Goal of the exercise
From the listing below, copy only the lines from the line that contains "lift (sprintf_to sBuf" to the line that contains "(** ** The lock file *)", counting those two lines as part of the copy.

*** Opening Records for the exercise ***

(** for (i = 0; i < iMaxLen; i++) strcat(sTemp, "."), then strcat(sBuf, sTemp)
    and sprintf(sBuf, "%s[%s]", sBuf, time). *)
Definition fill_line (sBuf : bytes) : G bytes :=
  let! s := lift (cstring sBuf) in
  let iMaxLen := Z.of_nat MAX_MSG_LENGTH - Z.of_nat (length s) - 21 in
  if Z.ltb 0 iMaxLen then
    let dots := replicate (Z.to_nat iMaxLen) 46 in
    lift (mwrite (zeros MAX_MSG_LENGTH) 0 (dots ++ [0])) ;;
    let! sBuf := lift (mwrite sBuf (length s) (dots ++ [0])) in
    let! (ok, t) := gio (ReturnCurTimeStrExt L (zeros 64) (Some (str "%Y-%m-%d %H:%M:%S" ++ [0]))) in
    if ok then
      let! t := lift (cstring t) in
      lift (sprintf_to sBuf (s ++ dots ++ str "[" ++ t ++ str "]"))
    else fail NullDeref
  else ret sBuf.

(** The line is the format of LogMsg: a % in it takes arguments that were not
    passed. *)
Definition as_format (s : bytes) : res message :=
  if in_set s 37 then Fault Overread else Ok (mkMsg (nth 0 s 0) s).

Definition E_MSG : Z := 1.

(** The end of PrintFormat: the line is logged. *)
Definition send_line (en_ : Z) (s : bytes) : G unit :=
  let! m := lift (as_format s) in
  if Z.eqb en_ E_MSG then LogMsg MSG_ERROR m ;; fail Exited
  else LogMsg MSG_MONITOR m.

(** PrintFormat with an array sBuf of [size] bytes. *)
Definition PrintFormat_in (size : nat) (en_ : Z) (text : bytes) : G unit :=
  let! sBuf := lift (sprintf_to (zeros size) text) in
  let! sBuf := fill_line sBuf in
  let! s := lift (cstring sBuf) in
  send_line en_ s.

Definition PrintFormat : Z -> bytes -> G unit := PrintFormat_in MAX_MSG_LENGTH.

(** ** The lock file *)

Definition sDefaultDir : bytes := str "/var/lock/".

(** sFileName[128] *)
Definition lock_name (sFile : bytes) : res bytes :=
  let dir := if in_set sFile 47 then [] else sDefaultDir in
  let suffix :=
    if decide (length sFile < 5)%nat then str ".lck"
    else match strstr sFile (str ".lck") with Some _ => [] | None => str ".lck" end in
  let name := dir ++ sFile ++ suffix in
  let? _ := sprintf_to (zeros 128) name in Ok name.

Definition EACCES : Z := 13.
Definition EAGAIN : Z := 11.
Definition F_SETLK : Z := 6.
Definition F_GETFD : Z := 1.
Definition F_SETFD : Z := 2.
Definition FD_CLOEXEC : Z := 1.

(** fcntl: the answer's value and errno; the argument of F_SETLK is a write
    lock on the whole file, shown as 0. *)
Definition sys_fcntl (fd cmd arg : Z) : M io (Z * Z) :=
  let! a := answered in
  emit (EFcntl fd cmd arg) ;; ret (a_ret a, a_errno a).

(** "The same process is already running!", in the encoding of the source. *)
Definition already_running : bytes :=
  [210; 209; 190; 173; 211; 208; 207; 224; 205; 172; 181; 196; 189; 248; 179; 204; 212; 218; 214; 180; 208; 208; 33].

(** The message for a directory that cannot be written, around sDefaultDir. *)
Definition not_writable : bytes :=
  [199; 235; 193; 170; 207; 181; 185; 220; 192; 237; 212; 177; 163; 172; 202; 185; 196; 191; 194; 188] ++
  sDefaultDir ++ [182; 212; 211; 195; 187; 167; 191; 201; 208; 180].

(** [strerror] is the text of an errno. *)
Definition RegLockFile (strerror : Z -> bytes) (sFile : bytes) : G Z :=
  let! sFileName := lift (lock_name sFile) in
  let! a := gio (let! a := answered in emit (EOpen sFileName) ;; ret a) in
  let fd := a_ret a in
  if Z.ltb fd 0 then
    LogMsg MSG_MONITOR (mkMsg 37 (sFileName ++ str ":" ++ strerror (a_errno a))) ;;
    LogMsg MSG_MONITOR (mkMsg 199 not_writable) ;;
    fail Exited
  else
    let! (r, e) := gio (sys_fcntl fd F_SETLK 0) in
    when (Z.ltb r 0 && (Z.eqb e EACCES || Z.eqb e EAGAIN)) (PrintFormat E_MSG already_running) ;;
    gio (emit (ETruncate fd)) ;;
    let! t := time_prefix in
    let! _ := lift (sprintf_to (zeros 256) (t ++ [10])) in
    gio (sys_send fd (t ++ [10])) ;;
    let! pid := gio answered in
    let line := fmt_d (a_ret pid) ++ [10] ++ sFileName ++ [10] in
    let! _ := lift (sprintf_to (zeros 256) line) in
    gio (sys_send fd line) ;;
    let! (flags, _) := gio (sys_fcntl fd F_GETFD 0) in
    gio (sys_fcntl fd F_SETFD (Z.lor flags FD_CLOEXEC)) ;;
    ret 1.

(** ** What LogMsg writes *)

(** The local time at [t], as text. *)
Definition now (t : Z) : tm := broken_down (local L t) (dst L t).

(** [s] with the answers [i] left. *)
Definition with_io (s : log) (w : io) : log :=
  mkLog (gsiLogMsgLevel s) (LogFileNormal s) (LogFileError s) (stdout s) w.

Lemma now_localtime t : in_years 0 9999 (now t) -> localtime L t = Some (now t).
Proof.
  intros Hy. apply localtime_some. pose proof (years_seconds (now t) (broken_down_normal _ _) Hy) as Hs.
  unfold now in Hs. rewrite seconds_broken_down in Hs. unfold in_range. lia.
Qed.

Lemma time_prefix_run s o t i :
  l_io s = mkIo o (a_num t :: i) -> in_years 0 9999 (now t) ->
  time_prefix s = Ok (stamp (now t), with_io s (mkIo o i)).
Proof.
  intros Hs Hy. pose proof (normal_readable (now t) (broken_down_normal _ _) Hy) as Hr.
  unfold time_prefix, bind at 1, gio, ReturnCurTimeStr, now_tm, sys_time, bind, answered. rewrite Hs. cbn [inp out ret a_ret a_num].
  rewrite now_localtime by done. unfold ret, lift, sprintf_to.
  rewrite mwrite_ok by (rewrite length_app, length_stamp, length_zeros by done; simpl; lia).
  rewrite patch_stamp by (by rewrite ?length_stamp, ?length_zeros; try lia).
  rewrite cstring_text by (by apply nonul_stamp). done.
Qed.

(** What a message at [level] adds to an open log file. *)
Definition normal_line (level : Z) (m : message) (t : Z) : bytes :=
  if Z.eqb level MSG_MONITOR then stamp (now t) ++ str "N:0:" ++ msg_text m else [].
Definition error_line (level : Z) (m : message) (t : Z) : bytes :=
  if Z.ltb MSG_MONITOR level then stamp (now t) ++ str "E:0:" ++ msg_text m else [].

Lemma u32_id z : 0 <= z < 4294967296 -> u32 z = z.
Proof. apply Z.mod_small. Qed.

Lemma ignored_spec set level :
  1 <= set <= 6 -> 0 <= level < 4294967296 -> ignored set level = Z.ltb level set || Z.ltb MSG_SMS level.
Proof.
  intros Hs Hl. unfold ignored, MSG_DEBUG, MSG_SMS. rewrite !u32_id by lia.
  destruct (Z.eqb_spec set (-1)); [lia|]. cbn [negb andb]. rewrite orb_false_r.
  destruct (Z.ltb_spec level set), (Z.ltb_spec level 1), (Z.ltb_spec 6 level), (Z.eqb_spec level 0); done || lia.
Qed.

(** The file lines when the time is known. *)
Lemma log_normal_run s fn m x s' :
  fmt0 m <> 8 -> LogFileNormal s = Some fn -> time_prefix s = Ok (x, s') ->
  log_normal m s = Ok (tt, mkLog (gsiLogMsgLevel s') ((fun f => f ++ x ++ str "N:0:" ++ msg_text m) <$> LogFileNormal s')
    (LogFileError s') (stdout s') (l_io s')).
Proof.
  intros Hm Hf E. unfold log_normal, bind at 1, gets. rewrite Hf. destruct (Z.eqb_spec (fmt0 m) 8); [done|]. cbn [negb].
  unfold bind. rewrite E. unfold to_normal, modify. cbn. do 3 f_equal. destruct (LogFileNormal s'); [|done].
  cbn. by rewrite <-!app_assoc.
Qed.

Lemma log_error_run s fe m x s' :
  LogFileError s = Some fe -> time_prefix s = Ok (x, s') ->
  log_error m s = Ok (tt, mkLog (gsiLogMsgLevel s') (LogFileNormal s')
    ((fun f => f ++ x ++ str "E:0:" ++ msg_text m) <$> LogFileError s') (stdout s') (l_io s')).
Proof.
  intros Hf E. unfold log_error, bind at 1, gets. rewrite Hf.
  unfold bind. rewrite E. unfold to_error, modify. cbn. do 3 f_equal. destruct (LogFileError s'); [|done].
  cbn. by rewrite <-!app_assoc.
Qed.

(** Also a message that would go to a log file is dropped below the level. *)
Lemma LogMsg_drops level m s :
  1 <= gsiLogMsgLevel s <= 6 -> MSG_MONITOR <= level < gsiLogMsgLevel s -> LogMsg level m s = Ok (tt, s).
Proof.
  unfold MSG_MONITOR. intros Hset Hl. unfold LogMsg, bind at 1, gets. rewrite ignored_spec by lia.
  by rewrite (proj2 (Z.ltb_lt _ _)) by lia.
Qed.

(** C37: with the level set from MSG_DEBUG to MSG_SMS and both log files
    open, LogMsg drops the messages below the level (and unknown ones) without
    effect and prints every other one. A printed MSG_MONITOR is added with the
    time to the normal file, MSG_ALARM, MSG_ERROR and MSG_SMS to the error
    file, and MSG_DEBUG and MSG_INFO to no file. *)
Theorem LogMsg_routes level m s o t i fn fe :
  1 <= gsiLogMsgLevel s <= 6 -> 0 <= level < 4294967296 -> fmt0 m <> 8 -> (length (msg_text m) < MAXLINE)%nat ->
  LogFileNormal s = Some fn -> LogFileError s = Some fe ->
  l_io s = mkIo o (a_num t :: i) -> in_years 0 9999 (now t) ->
  LogMsg level m s = Ok (tt,
    if Z.ltb level (gsiLogMsgLevel s) || Z.ltb MSG_SMS level then s
    else mkLog (gsiLogMsgLevel s) (Some (fn ++ normal_line level m t)) (Some (fe ++ error_line level m t))
      (stdout s ++ str ">" ++ msg_text m)
      (mkIo o (if Z.ltb level MSG_MONITOR then a_num t :: i else i))).
Proof.
  intros Hset Hlevel Hf Ht Hn He Hio Hy. unfold LogMsg, bind at 1, gets. rewrite ignored_spec by done.
  destruct (Z.ltb level (gsiLogMsgLevel s) || Z.ltb MSG_SMS level) eqn:Ei; [done|].
  apply orb_false_elim in Ei as [Ei1%Z.ltb_ge Ei2%Z.ltb_ge]. unfold MSG_SMS in Ei2.
  unfold bind at 1, lift, sprintf_to. rewrite mwrite_ok by (rewrite length_app, length_zeros; simpl; lia).
  destruct (Z.eqb_spec (gsiLogMsgLevel s) (-1)); [lia|]. cbn [negb]. rewrite !u32_id by lia.
  destruct (Z.leb_spec (gsiLogMsgLevel s) level); [|lia]. cbn [when].
  destruct s as [set fn0 fe0 so w]. cbn [LogFileNormal LogFileError l_io gsiLogMsgLevel stdout] in *. subst fn0 fe0 w.
  unfold bind at 1, printf, modify. cbn [LogFileNormal LogFileError l_io gsiLogMsgLevel stdout].
  set (s1 := mkLog _ _ _ _ _).
  assert (Hp : time_prefix s1 = Ok (stamp (now t), with_io s1 (mkIo o i))) by (by apply time_prefix_run).
  assert (Hlv : level = 1 \/ level = 2 \/ level = 3 \/ level = 4 \/ level = 5 \/ level = 6) by lia.
  destruct Hlv as [-> | [-> | [-> | Hlv]]].
  - cbn. unfold normal_line, error_line. cbn. by rewrite !app_nil_r.
  - cbn. unfold normal_line, error_line. cbn. by rewrite !app_nil_r.
  - change (when _ _ s1) with ((log_normal m ;; ret tt) s1).
    rewrite (bind_ok _ _ _ _ _ (log_normal_run s1 fn m _ _ Hf eq_refl Hp)).
    unfold normal_line, error_line. cbn. by rewrite app_nil_r.
  - assert (E : (when (Z.leb MSG_MONITOR level && Z.leb level MSG_SMS)
        (when (Z.eqb level MSG_MONITOR) (log_normal m) ;;
         when (Z.eqb level MSG_ALARM || Z.eqb level MSG_ERROR || Z.eqb level MSG_SMS) (log_error m)) s1) = log_error m s1)
      by (by destruct Hlv as [-> | [-> | ->]]).
    rewrite E, (log_error_run s1 fe m _ _ eq_refl Hp). unfold normal_line, error_line.
    by destruct Hlv as [-> | [-> | ->]]; cbn; rewrite app_nil_r.
Qed.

*** Closing Records for the exercise ***

Answer area
      lift (sprintf_to sBuf (s ++ dots ++ str "[" ++ t ++ str "]"))
    else fail NullDeref
  else ret sBuf.

(** The line is the format of LogMsg: a % in it takes arguments that were not
    passed. *)
Definition as_format (s : bytes) : res message :=
  if in_set s 37 then Fault Overread else Ok (mkMsg (nth 0 s 0) s).

Definition E_MSG : Z := 1.

(** The end of PrintFormat: the line is logged. *)
Definition send_line (en_ : Z) (s : bytes) : G unit :=
  let! m := lift (as_format s) in
  if Z.eqb en_ E_MSG then LogMsg MSG_ERROR m ;; fail Exited
  else LogMsg MSG_MONITOR m.

(** PrintFormat with an array sBuf of [size] bytes. *)
Definition PrintFormat_in (size : nat) (en_ : Z) (text : bytes) : G unit :=
  let! sBuf := lift (sprintf_to (zeros size) text) in
  let! sBuf := fill_line sBuf in
  let! s := lift (cstring sBuf) in
  send_line en_ s.

Definition PrintFormat : Z -> bytes -> G unit := PrintFormat_in MAX_MSG_LENGTH.

(** ** The lock file *)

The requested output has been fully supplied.